Stored data
Segment Open

Definition emitLineSource8888_pre (rdr : renderer) (height frac : Z) (d : list Z) : ub (list Z) :=
  let '(mkColour cred cgreen cblue calpha) := _c rdr in
  let lfrac := _el_lfrac (_window rdr) in
  let rfrac := _el_rfrac (_window rdr) in
  let w := _alphaWidth (_window rdr) - flag lfrac - flag rfrac in
  let blend f := plain (Blend (blendSrc8888_pre calpha (255 - Z.shiftr f 8) cred cgreen cblue)) in
  if frac =? 0x10000 then
    let pre_red := Z.shiftr ((calpha + 1) * cred) 8 in
    let pre_green := Z.shiftr ((calpha + 1) * cgreen) 8 in
    let pre_blue := Z.shiftr ((calpha + 1) * cblue) 8 in
    let pixel := argb calpha pre_red pre_green pre_blue in
    emit_rows rdr height (emit_row (_imagePixelStride rdr) w (on lfrac (blend lfrac)) (plain (Store pixel)) (on rfrac (blend rfrac))) d
  else
    let lfrac := scaled_frac lfrac frac in
    let rfrac := scaled_frac rfrac frac in
    emit_rows rdr height (emit_row (_imagePixelStride rdr) w (on lfrac (blend lfrac)) (blend frac) (on rfrac (blend rfrac))) d.

Definition emitLinePTSource8888_pre (rdr : renderer) (paint : list Z) (height frac : Z) (d : list Z) : ub (list Z) :=
  let lfrac := scaled_frac (_el_lfrac (_window rdr)) frac in
  let rfrac := scaled_frac (_el_rfrac (_window rdr)) frac in
  let w := _alphaWidth (_window rdr) - flag lfrac - flag rfrac in
  let blend f := from_paint paint (fun cval =>
    Blend (blendSrc8888_pre_pre (chan cval 24) (255 - Z.shiftr f 8) (chan cval 16) (chan cval 8) (chan cval 0))) in
  let middle := if frac =? 0x10000 then from_paint paint Store else blend frac in
  emit_rows rdr height (emit_row (_imagePixelStride rdr) w (on lfrac (blend lfrac)) middle (on rfrac (blend rfrac))) d.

Segment Closed

* **Assignment**
Count every line of the records that holds the string "then". Write only the total.

* **Solution**
2